> _Task statement_
Using the listing below, set down each line from the line containing "(* ===== verification/Deviatsyst.v ===== *)" through the line containing "freqcnt.ticks := if", both ends included, exactly and with nothing added.
Stored data START
(* ===== verification/Ifprop.v ===== *)
(** * Interface properties: ifprop.c

    The static table of interface properties, how it is filled from the lines
    of /proc/net/dev and how it is queried. The answers of the two [ioctl]
    calls are an argument ([netcard]). *)
From Stdlib Require Import Ascii.
From S2P Require Import Prelude Format Sstat.

Module ifprop.
Record ifprop := mk {
  type : Z;
  name : string;
  speed : Z;
  fullduplex : Z
}.
End ifprop.

(** What the kernel tells of an interface by its name: speed and duplex mode
    of [SIOCETHTOOL], bit rate of [SIOCGIWRATE]; [None] is a failed call. *)
Record netcard := {
  ethtool : string -> option (Z * Z);
  iwrate : string -> option Z
}.

Definition DUPLEX_FULL : Z := 1.
Definition SPEED_UNKNOWN : Z := -1.

(** function searches for the properties of a particular interface;
    the result is the return value and the structure as it is filled *)
Definition getifprop (ifprops : list ifprop.ifprop) (ifp : ifprop.ifprop) :
    option (Z * ifprop.ifprop) :=
  i ← scan (fun e => negb (str_nonempty e.(ifprop.name)) || str_same ifp.(ifprop.name) e.(ifprop.name))
        0 ifprops;
  e ← ifprops !! i;
  Some (if str_nonempty e.(ifprop.name) then (1, e)
        else (0, {| ifprop.type := 63 (* '?' *); ifprop.name := ifp.(ifprop.name);
                    ifprop.speed := 0; ifprop.fullduplex := 0 |})).

(** ** initifprop *)

(** [sscanf(linebuf, '%15s', name)]: [None] when no token is found. *)
Definition sscanf_name (l : list ascii) : option string :=
  match token 15 (skip_space l) with
  | [] => None
  | t => Some (String.string_of_list_ascii t)
  end.

(** [if ((cp = strchr(linebuf, ':')) != NULL) *cp = ' '] *)
Fixpoint subst_colon (l : list ascii) : list ascii :=
  match l with
  | [] => []
  | c :: l' => if Ascii.eqb c ":"%char then " "%char :: l' else c :: subst_colon l'
  end.

Definition has_bar (l : list ascii) : bool := existsb (Ascii.eqb "|"%char) l.

(** The properties of one interface; ethernet first, then wireless. *)
Definition if_props (nc : netcard) (name : string) : ifprop.ifprop :=
  match ethtool nc name with
  | Some (speed, duplex) =>
      {| ifprop.type := 101 (* 'e' *);
         ifprop.name := name;
         ifprop.speed := if u32 speed =? u32 SPEED_UNKNOWN then 0 else u32 speed;
         ifprop.fullduplex := if duplex =? DUPLEX_FULL then 1 else 0 |}
  | None =>
      match iwrate nc name with
      | Some value =>
          {| ifprop.type := 119 (* 'w' *);
             ifprop.name := name;
             ifprop.speed := Z.quot (i32 (value + 500000)) 1000000;
             ifprop.fullduplex := 0 |}
      | None =>
          {| ifprop.type := 63 (* '?' *); ifprop.name := name; ifprop.speed := 0;
             ifprop.fullduplex := 0 |}
      end
  end.

(** The loop over the lines of /proc/net/dev; a line without a name leaves the
    old name in the table. *)
Fixpoint ifprop_lines (nc : netcard) (lines : list string) (i : nat)
    (ifprops : list ifprop.ifprop) : option (list ifprop.ifprop) :=
  match lines with
  | [] => Some ifprops
  | line :: lines' =>
      let linebuf := String.list_ascii_of_string line in
      if has_bar linebuf then ifprop_lines nc lines' i ifprops
      else
        old ← ifprops !! i;
        let name := default old.(ifprop.name) (sscanf_name (subst_colon linebuf)) in
        ifprops ← arr_set ifprops i (if_props nc name);
        if (MAXINTF - 1 <=? S i)%nat then Some ifprops
        else ifprop_lines nc lines' (S i) ifprops
  end.

(** [lines] is [None] when /proc/net/dev or the socket cannot be opened. *)
Definition initifprop (nc : netcard) (lines : option (list string)) (ifprops : list ifprop.ifprop) :
    option (list ifprop.ifprop) :=
  match lines with
  | None => Some ifprops
  | Some lines => ifprop_lines nc lines 0 ifprops
  end.

Definition ifprop_zero : ifprop.ifprop :=
  {| ifprop.type := 0; ifprop.name := EmptyString; ifprop.speed := 0; ifprop.fullduplex := 0 |}.

(** [static struct ifprop ifprops[MAXINTF]] at program start. *)
Definition ifprops_start : list ifprop.ifprop := replicate MAXINTF ifprop_zero.
(* ===== verification/Deviatsyst.v ===== *)
(** * System activity during the last sample: deviatsyst of deviate.c

    One definition per part of [struct sstat] in the order of the function.
    [dev] is the old content of the result: fields the function does not
    assign keep it. [None] is an access outside an array. *)
From S2P Require Import Prelude Privs Sstat Counter Ifprop.

(** ** Processors *)

Definition dev_freqcnt (cur pre : freqcnt.freqcnt) : freqcnt.freqcnt :=
  let ticks := cur.(freqcnt.ticks) in
  {| freqcnt.maxfreq := cur.(freqcnt.maxfreq);
     freqcnt.cnt := if negb (ticks =? 0) then subcount cur.(freqcnt.cnt) pre.(freqcnt.cnt)
                    else cur.(freqcnt.cnt);
     freqcnt.ticks := if negb (ticks =? 0) then subcount cur.(freqcnt.ticks) pre.(freqcnt.ticks)
                      else cur.(freqcnt.ticks) |}.

(** The totals of all processors ([cpu.all]). *)
Definition dev_cpuall (dev cur pre : percpu.percpu) : percpu.percpu :=
  {| percpu.cpunr := dev.(percpu.cpunr);
     percpu.stime := subcount cur.(percpu.stime) pre.(percpu.stime);
     percpu.utime := subcount cur.(percpu.utime) pre.(percpu.utime);
     percpu.ntime := subcount cur.(percpu.ntime) pre.(percpu.ntime);
     percpu.itime := subcount cur.(percpu.itime) pre.(percpu.itime);
     percpu.wtime := subcount cur.(percpu.wtime) pre.(percpu.wtime);
     percpu.Itime := subcount cur.(percpu.Itime) pre.(percpu.Itime);
     percpu.Stime := subcount cur.(percpu.Stime) pre.(percpu.Stime);
     percpu.steal := subcount cur.(percpu.steal) pre.(percpu.steal);
     percpu.guest := subcount cur.(percpu.guest) pre.(percpu.guest);
     percpu.freqcnt := dev.(percpu.freqcnt);
     percpu.instr := subcount cur.(percpu.instr) pre.(percpu.instr);
     percpu.cycle := subcount cur.(percpu.cycle) pre.(percpu.cycle);
     percpu.cfuture := dev.(percpu.cfuture) |}.

(** One processor ([cpu.cpu[i]]). *)
Definition dev_percpu (dev cur pre : percpu.percpu) : percpu.percpu :=
  {| percpu.cpunr := cur.(percpu.cpunr);
     percpu.stime := subcount cur.(percpu.stime) pre.(percpu.stime);
     percpu.utime := subcount cur.(percpu.utime) pre.(percpu.utime);
     percpu.ntime := subcount cur.(percpu.ntime) pre.(percpu.ntime);
     percpu.itime := subcount cur.(percpu.itime) pre.(percpu.itime);
     percpu.wtime := subcount cur.(percpu.wtime) pre.(percpu.wtime);
     percpu.Itime := subcount cur.(percpu.Itime) pre.(percpu.Itime);
     percpu.Stime := subcount cur.(percpu.Stime) pre.(percpu.Stime);
     percpu.steal := subcount cur.(percpu.steal) pre.(percpu.steal);
     percpu.guest := subcount cur.(percpu.guest) pre.(percpu.guest);
     percpu.freqcnt := dev_freqcnt cur.(percpu.freqcnt) pre.(percpu.freqcnt);
     percpu.instr := subcount cur.(percpu.instr) pre.(percpu.instr);
     percpu.cycle := subcount cur.(percpu.cycle) pre.(percpu.cycle);
     percpu.cfuture := dev.(percpu.cfuture) |}.
(* ===== verification/Totalsyst.v ===== *)
(** * Totals over several samples: totalsyst of deviate.c

    [tot] is the old content of the totals; fields that a category does not
    assign keep it. [None] is an access outside an array. *)
From S2P Require Import Prelude Sstat Counter Ifprop Deviatsyst.

Open Scope c_scope.

(** ** Category c *)

Definition tot_cpuall (tot new : percpu.percpu) : percpu.percpu :=
  {| percpu.cpunr := tot.(percpu.cpunr);
     percpu.stime := tot.(percpu.stime) +64 new.(percpu.stime);
     percpu.utime := tot.(percpu.utime) +64 new.(percpu.utime);
     percpu.ntime := tot.(percpu.ntime) +64 new.(percpu.ntime);
     percpu.itime := tot.(percpu.itime) +64 new.(percpu.itime);
     percpu.wtime := tot.(percpu.wtime) +64 new.(percpu.wtime);
     percpu.Itime := tot.(percpu.Itime) +64 new.(percpu.Itime);
     percpu.Stime := tot.(percpu.Stime) +64 new.(percpu.Stime);
     percpu.steal := tot.(percpu.steal) +64 new.(percpu.steal);
     percpu.guest := tot.(percpu.guest) +64 new.(percpu.guest);
     percpu.freqcnt := tot.(percpu.freqcnt);
     percpu.instr := tot.(percpu.instr);
     percpu.cycle := tot.(percpu.cycle);
     percpu.cfuture := tot.(percpu.cfuture) |}.

Definition tot_percpu (tot new : percpu.percpu) : percpu.percpu :=
  {| percpu.cpunr := new.(percpu.cpunr);
     percpu.stime := tot.(percpu.stime) +64 new.(percpu.stime);
     percpu.utime := tot.(percpu.utime) +64 new.(percpu.utime);
     percpu.ntime := tot.(percpu.ntime) +64 new.(percpu.ntime);
     percpu.itime := tot.(percpu.itime) +64 new.(percpu.itime);
     percpu.wtime := tot.(percpu.wtime) +64 new.(percpu.wtime);
     percpu.Itime := tot.(percpu.Itime) +64 new.(percpu.Itime);
     percpu.Stime := tot.(percpu.Stime) +64 new.(percpu.Stime);
     percpu.steal := tot.(percpu.steal) +64 new.(percpu.steal);
     percpu.guest := tot.(percpu.guest) +64 new.(percpu.guest);
     percpu.freqcnt := tot.(percpu.freqcnt);
     percpu.instr := tot.(percpu.instr);
     percpu.cycle := tot.(percpu.cycle);
     percpu.cfuture := tot.(percpu.cfuture) |}.

(** [tot] slot [i] from slot [i] of [new]. *)
Definition onto {A} (f : A -> A -> A) (new : list A) (i : nat) (tot : A) : option A :=
  n ← new !! i; Some (f tot n).

Definition tot_cpu (tot new : cpustat.cpustat) : option cpustat.cpustat :=
  let all := tot_cpuall tot.(cpustat.all) new.(cpustat.all) in
  cpu ← (if new.(cpustat.nrcpu) =? 1 then arr_set tot.(cpustat.cpu) 0 all
         else for_lt new.(cpustat.nrcpu) (slot_step (onto tot_percpu new.(cpustat.cpu)))
                tot.(cpustat.cpu));
  Some
  {| cpustat.nrcpu := new.(cpustat.nrcpu);
     cpustat.devint := tot.(cpustat.devint) +64 new.(cpustat.devint);
     cpustat.csw := tot.(cpustat.csw) +64 new.(cpustat.csw);
     cpustat.nprocs := tot.(cpustat.nprocs) +64 new.(cpustat.nprocs);
     cpustat.lavg1 := new.(cpustat.lavg1);
     cpustat.lavg5 := new.(cpustat.lavg5);
     cpustat.lavg15 := new.(cpustat.lavg15);
     cpustat.cfuture := tot.(cpustat.cfuture);
     cpustat.all := all;
     cpustat.cpu := cpu |}.

(** ** Category m *)

Definition tot_mem (tot new : memstat.memstat) : memstat.memstat :=
  {| memstat.physmem := new.(memstat.physmem);
     memstat.freemem := new.(memstat.freemem);
     memstat.buffermem := new.(memstat.buffermem);
     memstat.slabmem := new.(memstat.slabmem);
     memstat.cachemem := new.(memstat.cachemem);
     memstat.cachedrt := new.(memstat.cachedrt);
     memstat.totswap := new.(memstat.totswap);
     memstat.freeswap := new.(memstat.freeswap);
     memstat.pgscans := tot.(memstat.pgscans) +64 new.(memstat.pgscans);
     memstat.pgsteal := tot.(memstat.pgsteal);
     memstat.allocstall := tot.(memstat.allocstall) +64 new.(memstat.allocstall);
     memstat.swouts := tot.(memstat.swouts) +64 new.(memstat.swouts);
     memstat.swins := tot.(memstat.swins) +64 new.(memstat.swins);
     memstat.commitlim := new.(memstat.commitlim);
     memstat.committed := new.(memstat.committed);
     memstat.shmem := new.(memstat.shmem);
     memstat.shmrss := new.(memstat.shmrss);
     memstat.shmswp := new.(memstat.shmswp);
     memstat.slabreclaim := new.(memstat.slabreclaim);
     memstat.tothugepage := tot.(memstat.tothugepage);
     memstat.freehugepage := tot.(memstat.freehugepage);
     memstat.hugepagesz := tot.(memstat.hugepagesz);
     memstat.vmwballoon := tot.(memstat.vmwballoon);
     memstat.cfuture := tot.(memstat.cfuture) |}.

(** ** Category n *)

Definition tot_server (tot new : nfsserver.nfsserver) : nfsserver.nfsserver :=
  {| nfsserver.netcnt := tot.(nfsserver.netcnt) +64 new.(nfsserver.netcnt);
     nfsserver.netudpcnt := tot.(nfsserver.netudpcnt) +64 new.(nfsserver.netudpcnt);
     nfsserver.nettcpcnt := tot.(nfsserver.nettcpcnt) +64 new.(nfsserver.nettcpcnt);
     nfsserver.nettcpcon := tot.(nfsserver.nettcpcon) +64 new.(nfsserver.nettcpcon);
     nfsserver.rpccnt := tot.(nfsserver.rpccnt) +64 new.(nfsserver.rpccnt);
     nfsserver.rpcbadfmt := tot.(nfsserver.rpcbadfmt) +64 new.(nfsserver.rpcbadfmt);
     nfsserver.rpcbadaut := tot.(nfsserver.rpcbadaut) +64 new.(nfsserver.rpcbadaut);
     nfsserver.rpcbadcln := tot.(nfsserver.rpcbadcln) +64 new.(nfsserver.rpcbadcln);
     nfsserver.rpcread := tot.(nfsserver.rpcread) +64 new.(nfsserver.rpcread);
     nfsserver.rpcwrite := tot.(nfsserver.rpcwrite) +64 new.(nfsserver.rpcwrite);
     nfsserver.rchits := tot.(nfsserver.rchits) +64 new.(nfsserver.rchits);
     nfsserver.rcmiss := tot.(nfsserver.rcmiss) +64 new.(nfsserver.rcmiss);
     nfsserver.rcnoca := tot.(nfsserver.rcnoca) +64 new.(nfsserver.rcnoca);
     nfsserver.nrbytes := tot.(nfsserver.nrbytes) +64 new.(nfsserver.nrbytes);
     nfsserver.nwbytes := tot.(nfsserver.nwbytes) +64 new.(nfsserver.nwbytes);
     nfsserver.future := tot.(nfsserver.future) |}.

Definition tot_client (tot new : nfsclient.nfsclient) : nfsclient.nfsclient :=
  {| nfsclient.rpccnt := tot.(nfsclient.rpccnt) +64 new.(nfsclient.rpccnt);
     nfsclient.rpcretrans := tot.(nfsclient.rpcretrans) +64 new.(nfsclient.rpcretrans);
     nfsclient.rpcautrefresh := tot.(nfsclient.rpcautrefresh) +64 new.(nfsclient.rpcautrefresh);
     nfsclient.rpcread := tot.(nfsclient.rpcread) +64 new.(nfsclient.rpcread);
     nfsclient.rpcwrite := tot.(nfsclient.rpcwrite) +64 new.(nfsclient.rpcwrite);
     nfsclient.future := tot.(nfsclient.future) |}.

(** The loop that walks two structures as arrays of [count_t]. *)
Definition table_add {A} `{Table A} (tot new : A) : option A :=
  l ← for_lt (Z.of_nat (length (members tot)))
        (slot_step (onto (fun ctot cnew => ctot +64 cnew) (members new)))
        (members tot);
  of_members l.

Definition tot_net (tot new : netstat.netstat) : option netstat.netstat :=
  ipv4 ← table_add tot.(netstat.ipv4) new.(netstat.ipv4);
  icmpv4 ← table_add tot.(netstat.icmpv4) new.(netstat.icmpv4);
  udpv4 ← table_add tot.(netstat.udpv4) new.(netstat.udpv4);
  ipv6 ← table_add tot.(netstat.ipv6) new.(netstat.ipv6);
  icmpv6 ← table_add tot.(netstat.icmpv6) new.(netstat.icmpv6);
  udpv6 ← table_add tot.(netstat.udpv6) new.(netstat.udpv6);
  tcp ← table_add tot.(netstat.tcp) new.(netstat.tcp);
  Some {| netstat.ipv4 := fix_ipv4 new.(netstat.ipv4) ipv4;
          netstat.icmpv4 := icmpv4;
          netstat.udpv4 := udpv4;
          netstat.ipv6 := ipv6;
          netstat.icmpv6 := icmpv6;
          netstat.udpv6 := udpv6;
          netstat.tcp := fix_tcp new.(netstat.tcp) tcp |}.

(** An interface has been added or removed: zero all counters. *)
Definition tot_reset_intf (tot : perintf.perintf) : perintf.perintf :=
  {| perintf.name := tot.(perintf.name);
     perintf.rbyte := 0;
     perintf.rpack := 0;
     perintf.rerrs := 0;
     perintf.rdrop := 0;
     perintf.rfifo := 0;
     perintf.rframe := 0;
     perintf.rcompr := 0;
     perintf.rmultic := 0;
     perintf.rfuture := tot.(perintf.rfuture);
     perintf.sbyte := 0;
     perintf.spack := 0;
     perintf.serrs := 0;
     perintf.sdrop := 0;
     perintf.sfifo := 0;
     perintf.scollis := 0;
     perintf.scarrier := 0;
     perintf.scompr := 0;
     perintf.sfuture := tot.(perintf.sfuture);
     perintf.type := tot.(perintf.type);
     perintf.speed := tot.(perintf.speed);
     perintf.speedp := tot.(perintf.speedp);
     perintf.duplex := tot.(perintf.duplex);
     perintf.cfuture := tot.(perintf.cfuture) |}.

Definition tot_add_intf (tot new : perintf.perintf) : perintf.perintf :=
  {| perintf.name := new.(perintf.name);
     perintf.rbyte := tot.(perintf.rbyte) +64 new.(perintf.rbyte);
     perintf.rpack := tot.(perintf.rpack) +64 new.(perintf.rpack);
     perintf.rerrs := tot.(perintf.rerrs) +64 new.(perintf.rerrs);
     perintf.rdrop := tot.(perintf.rdrop) +64 new.(perintf.rdrop);
     perintf.rfifo := tot.(perintf.rfifo) +64 new.(perintf.rfifo);
     perintf.rframe := tot.(perintf.rframe) +64 new.(perintf.rframe);
     perintf.rcompr := tot.(perintf.rcompr) +64 new.(perintf.rcompr);
     perintf.rmultic := tot.(perintf.rmultic) +64 new.(perintf.rmultic);
     perintf.rfuture := tot.(perintf.rfuture);
     perintf.sbyte := tot.(perintf.sbyte) +64 new.(perintf.sbyte);
     perintf.spack := tot.(perintf.spack) +64 new.(perintf.spack);
     perintf.serrs := tot.(perintf.serrs) +64 new.(perintf.serrs);
     perintf.sdrop := tot.(perintf.sdrop) +64 new.(perintf.sdrop);
     perintf.sfifo := tot.(perintf.sfifo) +64 new.(perintf.sfifo);
     perintf.scollis := tot.(perintf.scollis) +64 new.(perintf.scollis);
     perintf.scarrier := tot.(perintf.scarrier) +64 new.(perintf.scarrier);
     perintf.scompr := tot.(perintf.scompr) +64 new.(perintf.scompr);
     perintf.sfuture := tot.(perintf.sfuture);
     perintf.type := new.(perintf.type);
     perintf.speed := new.(perintf.speed);
     perintf.speedp := tot.(perintf.speedp);
     perintf.duplex := new.(perintf.duplex);
     perintf.cfuture := tot.(perintf.cfuture) |}.

Definition tot_perintf (tot new : perintf.perintf) : perintf.perintf :=
  tot_add_intf (if str_same new.(perintf.name) tot.(perintf.name) then tot else tot_reset_intf tot) new.

Definition tot_intf (tot new : intfstat.intfstat) : option intfstat.intfstat :=
  r ← for_while (fun i _ => n ← new.(intfstat.intf) !! i; Some (str_nonempty n.(perintf.name)))
        (slot_step (onto tot_perintf new.(intfstat.intf)))
        (S (length new.(intfstat.intf))) 0 tot.(intfstat.intf);
  t ← r.2 !! r.1;
  intf ← arr_set r.2 r.1 (intf_end t);
  Some (intfstat.mk (Z.of_nat r.1) intf).

(** ** Category d *)

Definition tot_perdsk (tot new : perdsk.perdsk) : perdsk.perdsk :=
  {| perdsk.name := new.(perdsk.name);
     perdsk.nread := tot.(perdsk.nread) +64 new.(perdsk.nread);
     perdsk.nrsect := tot.(perdsk.nrsect) +64 new.(perdsk.nrsect);
     perdsk.nwrite := tot.(perdsk.nwrite) +64 new.(perdsk.nwrite);
     perdsk.nwsect := tot.(perdsk.nwsect) +64 new.(perdsk.nwsect);
     perdsk.io_ms := tot.(perdsk.io_ms) +64 new.(perdsk.io_ms);
     perdsk.avque := tot.(perdsk.avque) +64 new.(perdsk.avque);
     perdsk.cfuture := tot.(perdsk.cfuture) |}.

Definition tot_disks (tot new : list perdsk.perdsk) : option (list perdsk.perdsk * Z) :=
  r ← for_while (fun i _ => n ← new !! i; Some (str_nonempty n.(perdsk.name)))
        (slot_step (onto tot_perdsk new)) (S (length new)) 0 tot;
  t ← r.2 !! r.1;
  dsk ← arr_set r.2 r.1 (dsk_end t);
  Some (dsk, Z.of_nat r.1).

Definition tot_dsk (tot new : dskstat.dskstat) : option dskstat.dskstat :=
  dsk ← tot_disks tot.(dskstat.dsk) new.(dskstat.dsk);
  lvm ← tot_disks tot.(dskstat.lvm) new.(dskstat.lvm);
  mdd ← tot_disks tot.(dskstat.mdd) new.(dskstat.mdd);
  Some {| dskstat.ndsk := dsk.2; dskstat.nmdd := mdd.2; dskstat.nlvm := lvm.2;
          dskstat.dsk := dsk.1; dskstat.mdd := mdd.1; dskstat.lvm := lvm.1 |}.

(** ** totalsyst *)

Definition totalsyst (category : Z) (new tot : sstat.sstat) : option sstat.sstat :=
  if category =? 99 (* 'c' *) then
    cpu ← tot_cpu tot.(sstat.cpu) new.(sstat.cpu);
    Some (sstat.mk cpu tot.(sstat.mem) tot.(sstat.net) tot.(sstat.intf) tot.(sstat.dsk)
                   tot.(sstat.nfs) tot.(sstat.cfs) tot.(sstat.www))
  else if category =? 109 (* 'm' *) then
    Some (sstat.mk tot.(sstat.cpu) (tot_mem tot.(sstat.mem) new.(sstat.mem)) tot.(sstat.net)
                   tot.(sstat.intf) tot.(sstat.dsk) tot.(sstat.nfs) tot.(sstat.cfs) tot.(sstat.www))
  else if category =? 110 (* 'n' *) then
    net ← tot_net tot.(sstat.net) new.(sstat.net);
    intf ← tot_intf tot.(sstat.intf) new.(sstat.intf);
    Some (sstat.mk tot.(sstat.cpu) tot.(sstat.mem) net intf tot.(sstat.dsk)
            (nfsstat.mk (tot_server tot.(sstat.nfs).(nfsstat.server) new.(sstat.nfs).(nfsstat.server))
                        (tot_client tot.(sstat.nfs).(nfsstat.client) new.(sstat.nfs).(nfsstat.client))
                        tot.(sstat.nfs).(nfsstat.nfsmounts))
            tot.(sstat.cfs) tot.(sstat.www))
  else if category =? 100 (* 'd' *) then
    dsk ← tot_dsk tot.(sstat.dsk) new.(sstat.dsk);
    Some (sstat.mk tot.(sstat.cpu) tot.(sstat.mem) tot.(sstat.net) tot.(sstat.intf) dsk
                   tot.(sstat.nfs) tot.(sstat.cfs) tot.(sstat.www))
  else Some tot.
Stored data END
> _Your response_
(* ===== verification/Deviatsyst.v ===== *)
(** * System activity during the last sample: deviatsyst of deviate.c

    One definition per part of [struct sstat] in the order of the function.
    [dev] is the old content of the result: fields the function does not
    assign keep it. [None] is an access outside an array. *)
From S2P Require Import Prelude Privs Sstat Counter Ifprop.

(** ** Processors *)

Definition dev_freqcnt (cur pre : freqcnt.freqcnt) : freqcnt.freqcnt :=
  let ticks := cur.(freqcnt.ticks) in
  {| freqcnt.maxfreq := cur.(freqcnt.maxfreq);
     freqcnt.cnt := if negb (ticks =? 0) then subcount cur.(freqcnt.cnt) pre.(freqcnt.cnt)
                    else cur.(freqcnt.cnt);
     freqcnt.ticks := if negb (ticks =? 0) then subcount cur.(freqcnt.ticks) pre.(freqcnt.ticks)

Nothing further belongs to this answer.